Murray Income Trust posts strong interim results
Murray Income Trust, owned by Aberdeen Standard Investments, has posted strong interim results with net asset value rising by 9.0%.
The trust’s share price total return was 7.7%, meaning both the company’s net asset value and share price total return outperformed the FTSE All-Share Index return of 5.5%.
In the longer term, the trust’s performance is ahead of the index over one, three and five and ten years. At the same time, Murray Income continues to grow its dividend, with a dividend increase chalked up in every one of the past forty-six years.
This puts Murray Income into the top ten on the AIC’s list of ‘Dividend Heroes’, as measured by the number of years of dividend growth, the investment trusts with the longest records of consecutive annual dividend growth.

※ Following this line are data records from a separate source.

(** So does a document that the loop cannot file. *)
Lemma startup_load_fails E st e :
  (∀ c, c ∈ load_steps E → is_log c = false → raises E c = None) →
  (load_loop (reset_ranks st) (STAFF E)).2 = Raise e →
  startup E st = (load_steps E, Raise e).
Proof.
  intros Hno Hload. unfold startup. by rewrite (attempt_all _ _ Hno), Hload.
Qed.

Lemma startup_returns E st :
  (∀ c, c ∈ startup_steps E → is_log c = false → raises E c = None) →
  (load_loop (reset_ranks st) (STAFF E)).2 = Ok tt →
  startup E st = (startup_steps E, Ok tt).
Proof.
  intros Hno Hload. unfold startup. rewrite startup_steps_eq in *.
  rewrite (attempt_all E (load_steps E)), Hload.
  - rewrite (attempt_all E [_; _]); [done|].
    intros c Hin. apply Hno, elem_of_app. by right.
  - intros c Hin. apply Hno, elem_of_app. by left.
Qed.

Lemma attempt_import E x :
  attempt E (import_steps E x) =
    match raises E (ImportModule x) with
    | Some e => ([ImportModule x], Raise e)
    | None => (import_steps E x, Ok tt)
    end.
Proof.
  unfold import_steps. simpl.
  destruct (raises E (ImportModule x)); [done|]. by destruct (has_MODULE E x).
Qed.

Lemma imports_attempt E xs : ∀ w,
  for_each xs (λ mod_name,
    call E (ImportModule mod_name) ;;
    if has_MODULE E mod_name
    then emit (Log (String.append mod_name " module loaded"))
    else ret tt) w =
  (append_log (attempt E (xs ≫= import_steps E)).1 w,
   (attempt E (xs ≫= import_steps E)).2).
Proof.
  induction xs as [|x xs IH]; intros [st i ts lg].
  - simpl. unfold ret, append_log. simpl. by rewrite app_nil_r.
  - cbn [for_each]. rewrite !bind_eq, call_eq. unfold outcome.
    change ((x :: xs) ≫= import_steps E)
      with (import_steps E x ++ (xs ≫= import_steps E)).
    rewrite attempt_app, attempt_import.
    destruct (raises E (ImportModule x)) as [e|]; [done|].
    unfold import_steps.
    destruct (has_MODULE E x); rewrite ?emit_eq, ?ret_eq; cbv beta iota;
      rewrite IH; unfold append_log, add_log; simpl;
      by rewrite <- ?app_assoc.
Qed.

(** [start] does what [startup] says, and marks the client initialized
    exactly when it returns. *)
Lemma start_outcome E w :
  log (start E w).1 = log w ++ (startup E (staff w)).1 ∧
  (start E w).2 = (startup E (staff w)).2 ∧
  is_initialized (start E w).1 =
    match (startup E (staff w)).2 with
    | Ok _ => true
    | Raise _ => is_initialized w
    end.
Proof.
  destruct w as [st i ts lg].
  unfold start, Lifecycle._load_staff, startup, load_steps, load_documents.
  cbn [attempt is_log app staff log is_initialized].
  rewrite attempt_app.
  destruct (raises E PoolStart) eqn:E1;
    [repeat run_step; unfold outcome; rewrite E1; by simpl|].
  destruct (raises E (ConnectDb "NekoBot")) eqn:E2;
    [repeat (repeat run_step; unfold outcome; rewrite ?E1, ?E2); simpl;
     by rewrite <- ?app_assoc|].
  repeat (repeat run_step; unfold outcome; rewrite ?E1, ?E2).
  rewrite imports_attempt.
  destruct (attempt E (ALL_MODULES E ≫= import_steps E)) as [mi [[]|e]];
    cbv beta iota; cbn [attempt is_log fst snd];
    [|simpl; by rewrite <- ?app_assoc].
  destruct (raises E (GetCollection "STAFF")) eqn:E3;
    [repeat (repeat run_step; unfold outcome; rewrite ?E3); simpl;
     by rewrite <- ?app_assoc|].
  destruct (raises E Find) eqn:E4;
    [repeat (repeat run_step; unfold outcome; rewrite ?E3, ?E4); simpl;
     by rewrite <- ?app_assoc|].
  repeat (repeat run_step; unfold outcome; rewrite ?E3, ?E4).
  cbn [staff set_staff append_log add_log log is_initialized tasks].
  destruct (load_loop (reset_ranks st) (STAFF E)) as [st' [[]|e]];
    cbn [fst snd]; [|simpl; by rewrite <- ?app_assoc].
  cbv beta iota.
  destruct (raises E ClientStart) eqn:E5.
  all: repeat (repeat run_step; unfold outcome; rewrite ?E5).
  all: simpl; by rewrite <- ?app_assoc.
Qed.

(** *** [begin], its handlers run *)

(** The call in which [begin] runs the loop. *)
Definition run_call (coro : bool) : event :=
  if coro then RunCoroutine else Idle.

(** The world in which [start] has returned. *)
Definition started (E : env) (w : world) : world :=
  (start E (before_start w)).1.

(** The world when the loop has run the handlers of the signals delivered,
    and whether one of their tasks has stopped the loop. *)
Definition looped (E : env) (coro : bool) (delivered : list (Signals * task))
    (w : world) : world * bool :=
  Signalled.handlers E delivered
    (append_log [Log (if coro then "Running Coroutine" else "Idling");
                 run_call coro] w).

Lemma signalled_begin_eq E coro delivered w :
  Signalled.begin E coro delivered w =
    match start E (before_start w) with
    | (w1, Raise e) => (w1, Raise e)
    | (w1, Ok _) =>
      match Signalled.run_and_finalize E coro delivered w1 with
      | (w2, r) =>
          (append_log [LoopClose; Log "Loop closed"] w2, after_except r)
      end
    end.
Proof.
  unfold Signalled.begin. rewrite bind_eq, modify_eq. cbv beta iota.
  rewrite bind_eq, for_each_emit. cbv beta iota.
  fold (before_start w). rewrite bind_eq.
  destruct (start E (before_start w)) as [w1 [[]|e]]; [|done].
  unfold try_finally, try_except_pass.
  destruct (Signalled.run_and_finalize E coro delivered w1) as [w2 [[]|e]].
  all: rewrite bind_eq, !emit_eq; cbv beta iota.
  all: unfold append_log, add_log; simpl; rewrite <- app_assoc; simpl.
  all: done.
Qed.

Lemma run_and_finalize_eq E coro delivered w :
  Signalled.run_and_finalize E coro delivered w =
    match raises E (run_call coro) with
    | Some e => ((looped E coro delivered w).1, Raise e)
    | None =>
        if (looped E coro delivered w).2
        then ((looped E coro delivered w).1, Raise RuntimeError)
        else finalized E (looped E coro delivered w).1
    end.
Proof.
  unfold Signalled.run_and_finalize, Signalled.run_loop, looped, run_call.
  rewrite bind_eq, emit_eq. cbv beta iota. rewrite bind_eq.
  assert (Hw : ∀ c msg, add_log c (add_log (Log msg) w)
                        = append_log [Log msg; c] w).
  { intros c msg. unfold append_log, add_log. simpl.
    by rewrite <- app_assoc. }
  rewrite Hw.
  destruct (Signalled.handlers _ _ _) as [w' stopped]. cbn [fst snd].
  destruct (raises E (if coro then RunCoroutine else Idle)); [done|].
  by destruct stopped.
Qed.

(** With no signal delivered, [begin] is [Lifecycle.begin]. *)
Lemma begin_undisturbed E coro w :
  Signalled.begin E coro [] w = begin E coro w.
Proof.
  rewrite signalled_begin_eq, begin_eq.
  destruct (start E (before_start w)) as [w1 [[]|e]]; [|done].
  rewrite run_and_finalize_eq. unfold looped, run_call.
  cbn [Signalled.handlers fst snd]. unfold run_and_finalize.
  assert (Hw : ∀ c msg, add_log c (add_log (Log msg) w1)
                        = append_log [Log msg; c] w1).
  { intros c msg. unfold append_log, add_log. simpl.
    by rewrite <- app_assoc. }
  destruct coro; rewrite !bind_eq, emit_eq; cbv beta iota;
    rewrite call_eq, Hw; unfold outcome.
  - by destruct (raises E RunCoroutine).
  - by destruct (raises E Idle).
Qed.

(** What a shutdown leaves of the client's flag. *)
Lemma finalized_initialized E w :
  is_initialized (finalized E w).1 =
    if is_initialized w
    then match raises E ClientStop with Some _ => true | None => false end
    else false.
Proof. finalized_cases E w; done. Qed.

(** The handlers of a client that is not initialized: the first task stops
    the loop, unless shutting the generators down raises. *)
Lemma handlers_uninitialized E delivered w :
  is_initialized w = false → raises E ShutdownAsyncgens = None →
  is_initialized (Signalled.handlers E delivered w).1 = false ∧
  (delivered ≠ [] → (Signalled.handlers E delivered w).2 = true).
Proof.
  intros Hi Hgens. destruct delivered as [|[sig t] rest]; [done|].
  cbn [Signalled.handlers]. unfold Signalled.shutdown.
  rewrite bind_eq, emit_eq. cbv beta iota.
  set (w1 := add_log _ w).
  pose proof (finalized_completes (Signalled.in_task E t) w1) as Hok.
  pose proof (finalized_initialized (Signalled.in_task E t) w1) as Hfl.
  destruct (finalized (Signalled.in_task E t) w1) as [w2 [[]|e]];
    cbn [fst snd] in *.
  - split; [|done]. rewrite Hfl. subst w1. simpl. by rewrite Hi.
  - exfalso. assert (H : Raise e = Ok tt); [|done].
    apply Hok; [|done]. subst w1. simpl. by rewrite Hi.
Qed.

(** An initialized client that [super().stop()] stops: whatever else the
    handlers' tasks raise, the client is left uninitialized. *)
Lemma handlers_stop_client E delivered w :
  delivered ≠ [] → is_initialized w = true →
  raises E ClientStop = None → raises E ShutdownAsyncgens = None →
  is_initialized (Signalled.handlers E delivered w).1 = false.
Proof.
  intros Hne Hi Hstop Hgens. destruct delivered as [|[sig t] rest]; [done|].
  cbn [Signalled.handlers]. unfold Signalled.shutdown.
  rewrite bind_eq, emit_eq. cbv beta iota.
  set (w1 := add_log _ w).
  pose proof (finalized_initialized (Signalled.in_task E t) w1) as Hfl.
  assert (Hfl' : is_initialized (finalized (Signalled.in_task E t) w1).1
                 = false).
  { rewrite Hfl. simpl. rewrite Hstop. by destruct (is_initialized w). }
  destruct (finalized (Signalled.in_task E t) w1) as [w2 [[]|e]];
    cbn [fst snd] in *; [done|].
  by apply handlers_uninitialized.
Qed.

Neil Rogan, chairman of Murray Income Trust, said: “There is still plenty to worry about and the world’s media and stock markets are very good at worrying. The transition period on leaving the EU, President Trump, trade wars and tariffs, Prime Minister Johnson, the Middle East, the coronavirus, there are potential negative headlines everywhere you look.
“There are further obstacles to overcome this year: Trade deals with the EU, US and beyond will be difficult to negotiate in a tight timetable. The US Presidential election in November will dominate headlines.
“Climate change is far more than just a one-year problem and those governments and companies that are not doing enough will come under ever-increasing pressure. Companies seen to be taking this issue seriously will be rewarded for their endeavours and the Manager’s extensive dialogue with those in the portfolio aims to ensure that this is the case.
“Irrespective of which way you leaned on Brexit or the UK General Election, the removal of political uncertainty is usually positive for stock markets. It is uncertainty that stops companies from committing to new capital expenditure plans, and uncertainty that makes consumers wait before spending.
” Now that the UK has left the European Union and now that the new UK Government has a very strong majority to take it through the next five years, it is likely that many of those spending decisions will be made sooner rather than later. Add to this the Government’s announced commitment to infrastructure and regional spending plus the Bank of England’s loose monetary conditions and it is not impossible that we will start to worry about the UK economy overheating before too long. That would be another negative but the journey from here to there would be interesting for investors. Very interesting.”
Charles Luke, manager of Murray Income Trust, added: “The robust level of outperformance reflected two broad themes in the portfolio. Firstly, our high quality domestically-oriented mid cap companies - including holdings such as Countryside Properties, Howden Joinery, Assura and Close Brothers - performed strongly following the Prime Minister’s agreement with the European Union for a revised Withdrawal Agreement agreed in October and then again following the General Election result in December.
“Secondly, the corollary of this was the underperformance of some of the largest companies in the market (including Shell, BP and HSBC) in which the portfolio is underweight.”